:: Prompt ::
Go through the material and copy each line in which the word "contents" shows up.

:: Records ::

Lemma capture_next r calls k : raster r calls -> scanline_call_ok k ->
  raster_ready_ r = false -> call_scanline k = next_scanline_ r ->
  exists stats fb, render_call k (accumulating_renderer_ r) = Ret (stats, fb) /\
    raster (r <| accumulating_renderer_ := fb |>
              <| supported_scanlines_ ::= fun n =>
                   u16 (n + z_of_bool (PpuRenderer.st_supported_mode stats)) |>
              <| next_scanline_ := u16 (next_scanline_ r + 1) |>
              <| raster_ready_ := u16 (next_scanline_ r + 1) =? PpuRenderer.kScreenHeight |>)
      (calls ++ [k]).
Proof.
  intros [Hm Hc Hn Hp Hr Hf] Hk Er Ek. rewrite Hr in Er. apply Z.eqb_neq in Er.
  assert (Eu : u16 (next_scanline_ r + 1) = next_scanline_ r + 1).
  { apply wrap_id. unfold fits. unfold PpuRenderer.kScreenHeight in *. lia. }
  rewrite Eu.
  destruct (Hf (accumulating_renderer_ r) (proj1 Hp)) as (fb1 & E1 & A1).
  destruct (render_call_agree k fb1 _ _ Hk Ek Hp A1) as (stats & q & q' & Eq & Eq' & Hq & Aq).
  exists stats, q'. split; [done|]. constructor; cbn; try done.
  - rewrite map_app, Hm. cbn. rewrite Ek, seqZ_app by lia. done.
  - by apply Forall_app_2; [|constructor].
  - unfold PpuRenderer.kScreenHeight in *. lia.
  - intros fb Hl. destruct (Hf fb Hl) as (fb2 & E2 & A2).
    destruct (render_call_agree k fb2 _ _ Hk Ek Hp A2) as (stats2 & p & p' & Ep & Ep' & _ & Ap).
    rewrite Eq' in Ep'. injection Ep' as <- <-. exists p. split; [|done].
    rewrite render_calls_snoc, E2. cbn [mbind exc_bind]. by rewrite Ep.
Qed.

Lemma capture_ok k r calls : scanline_call_ok k -> raster r calls ->
  ensures (fun r' => same_but_scratch r r' /\ exists calls', raster r' calls') (capture_scanline k r).
Proof.
  intros Hk Hr. unfold capture_scanline. destruct (raster_ready_ r) eqn:Er.
  { apply ensures_ret. split; [done|]. by exists calls. }
  set (r1 := if negb _ then _ else r).
  assert (G : same_but_scratch r r1 /\ raster_ready_ r1 = false /\ exists calls1, raster r1 calls1).
  { subst r1. case_match; [|by split_and!; eauto]. split; [done|]. split; [done|]. exists [].
    apply raster_empty; [done..|]. exact (rs_picture _ _ Hr). }
  clearbody r1. destruct G as (Hs & Er1 & calls1 & Hr1).
  destruct (Z.eqb_spec (call_scanline k) (next_scanline_ r1)) as [E|E]; cbn [negb]; cycle 1.
  { apply ensures_ret. eauto. }
  destruct (capture_next r1 calls1 k Hr1 Hk Er1 E) as (stats & fb & -> & Hn). cbn [mbind exc_bind].
  apply ensures_ret. split; [done|]. eauto.
Qed.

Lemma capture_all_ok ks r calls : Forall scanline_call_ok ks -> raster r calls ->
  ensures (fun r' => same_but_scratch r r' /\ exists calls', raster r' calls') (capture_all ks r).
Proof.
  intros Hks. revert r calls. induction Hks as [|k ks Hk _ IH]; intros r calls Hr; cbn [capture_all].
  { apply ensures_ret. split; [done|]. eauto. }
  apply (ensures_bind _ _ _ _ (capture_ok k r calls Hk Hr)). intros r1 [Hs [calls1 Hr1]].
  eapply ensures_weaken; [exact (IH r1 calls1 Hr1)|]. intros r2 [Hs2 Hr2]. split; [|done].
  unfold same_but_scratch in *. intuition congruence.
Qed.

(** ** The invariant *)

Definition runtime_wf (r : AndroidRuntime) : Prop :=
  session_wf (session_ r) /\ picture (renderer_ r) /\ exists calls, raster r calls.

Lemma construct_runtime_wf : runtime_wf construct.
Proof.
  split; [exact construct_wf|]. split; [exact picture_clear|].
  exists []. by apply raster_empty; [..|exact picture_clear].
Qed.

(** The picture and the scratch picture do not depend on the other fields. *)
Lemma raster_with r r' calls : raster r calls ->
  accumulating_renderer_ r' = accumulating_renderer_ r -> next_scanline_ r' = next_scanline_ r ->
  supported_scanlines_ r' = supported_scanlines_ r -> raster_ready_ r' = raster_ready_ r ->
  raster r' calls.
Proof. intros [] E1 E2 E3 E4. constructor; rewrite ?E1, ?E2, ?E3, ?E4; done. Qed.

Lemma set_scheduler_wf f s : (forall sc, scheduler_wf sc -> scheduler_wf (f sc)) ->
  session_wf s -> session_wf (set_scheduler f s).
Proof. intros Hf [[Hc Hs] Hg]. split; [|done]. split; [done|]. by apply Hf. Qed.

(** The dump has its eight slots. *)
Definition dump_ok (dump : option AndroidRuntimeUnsupportedDump) : Prop :=
  forall d, dump = Some d -> length (recent_fetches d) = Z.to_nat kRecentFetches.

Lemma record_fetch_trace_ok fetch dump : dump_ok dump -> ensures dump_ok (record_fetch_trace fetch dump).
Proof.
  intros Hd. unfold record_fetch_trace. destruct dump as [d|]; [|by apply ensures_ret].
  destruct (fetched_instruction fetch); [|by apply ensures_ret].
  pose proof (Hd d eq_refl) as Hl. pose proof (Z.mod_pos_bound (fetch_trace_count d) 8 ltac:(lia)) as Hm.
  rewrite array_put_lt by (rewrite Hl; unfold kRecentFetches; lia). cbn [mbind exc_bind].
  apply ensures_ret. intros d' [= <-]. cbn. by rewrite length_insert.
Qed.

Lemma fill_dump_ok d s : session_wf s -> length (recent_fetches d) = Z.to_nat kRecentFetches ->
  ensures (fun d' => length (recent_fetches d') = Z.to_nat kRecentFetches) (fill_unsupported_dump d s).
Proof.
  intros [Hc _] Hl. unfold fill_unsupported_dump.
  destruct (reg_run kPc (core_ s) Hc pc_index) as (v & E & _). unfold reg, on_cpu in E.
  fold (cpu_of (core_ s)) in E. destruct (ArmState.register_value kPc _) as [[pc c']|]; [|done].
  by apply ensures_ret.
Qed.

(** ** Frames *)

(** The state of the loop; [fb] is the picture shown meanwhile. *)
Definition frame_state_ok (fb : list Z) (st : FrameState) : Prop :=
  dump_ok st.1.2 /\ runtime_wf st.2 /\ renderer_ st.2 = fb.

Lemma observed_step_ok r : runtime_wf r ->
  ensures (fun p => runtime_wf p.2 /\ renderer_ p.2 = renderer_ r) (observed_step r).
Proof.
  intros (Hs & Hp & calls & Hr). unfold observed_step.
  destruct (session_step_wf (session_ r) Hs) as (fetch & s & -> & _ & Hs'). cbn [mbind exc_bind].
  set (s0 := set_scheduler _ s).
  assert (Hs0 : session_wf s0).
  { apply set_scheduler_wf; [|done]. intros sc. sched_fields. }
  assert (Ho : Forall scanline_call_ok (observed_scanlines_ (sched (core_ s)))).
  { destruct Hs' as [[_ Hw] _]. by destruct Hw. }
  destruct (capture_all_ok _ (r <| session_ := s0 |>) calls Ho) as (r' & -> & (E1 & E2 & _) & Hr').
  { by eapply raster_with. }
  cbn [mbind exc_bind]. apply ensures_ret. cbn [fst snd]. split; [|done].
  split; [by rewrite E1|]. by rewrite E2.
Qed.

(** Counters of a loop that goes on after [n] iterations. *)
Definition counting (max_steps n : Z) (run : CoreSchedulerRunResult) : Prop :=
  requested_steps run = max_steps /\ attempted_steps run = n /\
  0 <= executed_steps run /\ 0 <= skipped_steps run /\
  executed_steps run + skipped_steps run = n /\
  unsupported_steps run = 0 /\ fetch_failures run = 0 /\
  stop_reason run = CoreRunStopReason.max_steps.

Lemma frame_step_ok fb max_steps n st : frame_state_ok fb st -> fits 32 (n + 1) ->
  counting max_steps n st.1.1 ->
  ensures (fun p => frame_state_ok fb p.2 /\
             if (p.1 : bool) then counting max_steps (n + 1) p.2.1.1
             else abnormal_stop p.2.1.1 = true)
    (frame_step st).
Proof.
  destruct st as [[run dump] r]. intros (Hd & Hr & Hfb) Hn Hc. cbn [fst snd] in *.
  unfold frame_step. apply (ensures_bind _ _ _ _ (observed_step_ok r Hr)).
  intros [fetch r'] (Hr' & Hfb'). cbn [fst snd] in *.
  apply (ensures_bind _ _ _ _ (record_fetch_trace_ok fetch dump Hd)). intros dump' Hd'.
  assert (Hst : forall run', frame_state_ok fb (run', dump', r')).
  { intros run'. split; [done|]. split; [done|]. by rewrite <- Hfb. }
  destruct (fetch_failed fetch).
  { apply ensures_ret. split; [apply Hst|done]. }
  destruct Hc as (H1 & H2 & H3 & H4 & H5 & H6 & H7 & H8). unfold fits in Hn.
  assert (Hu : forall x, 0 <= x <= n -> u32 (x + 1) = x + 1) by (intros x Hx; apply wrap_id; unfold fits; lia).
  destruct (fetched_instruction fetch); cycle 1.
  { apply ensures_ret. split; [apply Hst|]. unfold counting. cbn. rewrite H2, !Hu by lia. split_and!; done || lia. }
  destruct (step_unsupported fetch); cycle 1.
  { apply ensures_ret. split; [apply Hst|]. unfold counting. cbn. rewrite H2, !Hu by lia. split_and!; done || lia. }
  assert (Hfill : ensures dump_ok (match dump' with
                   | Some d => d ← fill_unsupported_dump d (session_ r'); Ret (Some d)
                   | None => Ret None end)).
  { destruct dump' as [d|]; [|by apply ensures_ret].
    apply (ensures_bind _ _ _ _ (fill_dump_ok d _ (proj1 Hr') (Hd' d eq_refl))).
    intros d' Hl. apply ensures_ret. by intros ? [= <-]. }
  apply (ensures_bind _ _ _ _ Hfill). intros dump2 Hd2. apply ensures_ret. split; [|done].
  split; [done|]. split; [done|]. by rewrite <- Hfb.
Qed.

(** A loop that has ended, and one that has not. *)
Definition clean_run (run : CoreSchedulerRunResult) : Prop :=
  unsupported_steps run = 0 /\ fetch_failures run = 0.

Definition loop_ended (cycle_target max_steps : Z) (st : FrameState) : Prop :=
  abnormal_stop st.1.1 = true \/
  clean_run st.1.1 /\ (cycle_target <= cycles_of st.2 \/ max_steps <= executed_steps st.1.1).

Definition still_running (fuel max_steps : Z) (st : FrameState) : Prop :=
  attempted_steps st.1.1 = fuel /\ executed_steps st.1.1 < max_steps /\
  skipped_steps st.1.1 = fuel - executed_steps st.1.1.

Lemma frame_loop_ok fuel fb target max_steps n st : frame_state_ok fb st ->
  0 <= n -> fits 32 (n + Z.of_nat fuel) -> counting max_steps n st.1.1 ->
  ensures (fun p => frame_state_ok fb p.2 /\
             if (p.1 : bool) then loop_ended target max_steps p.2
             else still_running (n + Z.of_nat fuel) max_steps p.2)
    (frame_loop fuel target max_steps st).
Proof.
  intros Hst Hn0 Hn. revert n st Hst Hn0 Hn. induction fuel as [|fuel IH]; intros n st Hst Hn0 Hn Hc.
  all: cbn [frame_loop]; destruct st as [[run dump] r] eqn:Est; rewrite <- Est in *.
  all: destruct (_ && _) eqn:Eb.
  2, 4: apply ensures_ret; split; [done|]; right; subst st; cbn;
    split; [by unfold clean_run; destruct Hc as (_ & _ & _ & _ & _ & ? & ? & _)|];
    apply andb_false_iff in Eb as [Eb|Eb]; apply Z.ltb_ge in Eb; auto.
  all: apply andb_true_iff in Eb as [_ Eb]; apply Z.ltb_lt in Eb.
  - apply ensures_ret. split; [done|]. subst st. destruct Hc as (_ & H2 & _ & _ & H5 & _). cbn in *.
    unfold still_running. cbn. lia.
  - unfold fits in Hn. apply (ensures_bind _ _ _ _ (frame_step_ok fb max_steps n st Hst ltac:(unfold fits; lia) Hc)).
    intros [[] st'] [Hst' Hgo]; cbn [fst snd] in *.
    + replace (n + Z.of_nat (S fuel)) with (n + 1 + Z.of_nat fuel) in * by lia. apply IH; done || lia.
    + apply ensures_ret. split; [done|]. by left.
Qed.

(** *** Sound *)

Lemma drain_audio_ok fuel batch (p : Apu) : ApuSpec.wf p -> apu_typed p -> ring_size (audio_buffer_ p) = fuel ->
  exists p', drain_audio fuel batch p =
      Ret (batch ++ contents kAudioBufferCapacity (audio_buffer_ p), p') /\
    ApuSpec.wf p' /\ apu_typed p' /\ ring_size (audio_buffer_ p') = 0%nat.
Proof.
  revert batch p. induction fuel as [|fuel IH]; intros batch p Hw Ht Hf.
  - exists p. cbn [drain_audio]. unfold pop_audio_sample, contents. rewrite Hf, app_nil_r. by split_and!.
  - destruct (pop_drop kAudioBufferCapacity (audio_buffer_ p) (wf_audio _ Hw)) as (b & E & Ec); [lia|].
    set (q := p <| audio_buffer_ := drop_oldest kAudioBufferCapacity (audio_buffer_ p) |>).
    assert (Eq : pop_audio_sample p = Ret (Some b, q)).
    { unfold pop_audio_sample. rewrite Hf. cbn [Nat.eqb]. by rewrite E. }
    destruct (IH (batch ++ [b]) q) as (p' & Ed & H).
    + pose proof (drop_oldest_ok _ _ (wf_audio _ Hw)). destruct Hw. by constructor.
    + destruct Ht. by constructor.
    + cbn. lia.
    + exists p'. split; [|done]. cbn [drain_audio]. rewrite Eq. cbn [mbind exc_bind].
      rewrite Ed, Ec, <- app_assoc. done.
Qed.

Lemma collect_audio_ok r : runtime_wf r ->
  ensures (fun r' => runtime_wf r' /\ renderer_ r' = renderer_ r /\ cycles_of r' = cycles_of r /\
             last_audio_batch_ r' =
               contents kAudioBufferCapacity (audio_buffer_ (apu (devices_of (core_ (session_ r))))))
    (collect_audio r).
Proof.
  intros (Hs & Hp & calls & Hr). unfold collect_audio.
  set (p := apu (devices_of (core_ (session_ r)))).
  assert (Hd : devices_wf (devices_of (core_ (session_ r)))) by apply Hs.
  destruct (drain_audio_ok (ring_size (audio_buffer_ p)) [] p (dv_apu _ Hd) (dv_apu_typed _ Hd) eq_refl)
    as (p' & -> & Hw & Ht & _).
  cbn [mbind exc_bind]. apply ensures_ret. split; [|done]. split; [|split; [done|]].
  - cbn [session_ set_field]. destruct Hs as [[[Hc [Hb _]] Hsc] Hg]. split; [|done].
    split; [split; [done|split; [done|]]|done]. destruct Hd. by constructor.
  - exists calls. by eapply raster_with.
Qed.

(** *** Publishing *)

Definition published (fb : list Z) (result : AndroidRuntimeFrameResult) (r : AndroidRuntime) : Prop :=
  (rendered_scanlines result = 0 /\ framebuffer r = fb) \/
  (frame_complete result = true /\
   exists calls, whole_frame calls (rendered_scanlines result) (framebuffer r)).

:: Answer to the exercise ::
      Ret (batch ++ contents kAudioBufferCapacity (audio_buffer_ p), p') /\
  - exists p. cbn [drain_audio]. unfold pop_audio_sample, contents. rewrite Hf, app_nil_r. by split_and!.
               contents kAudioBufferCapacity (audio_buffer_ (apu (devices_of (core_ (session_ r))))))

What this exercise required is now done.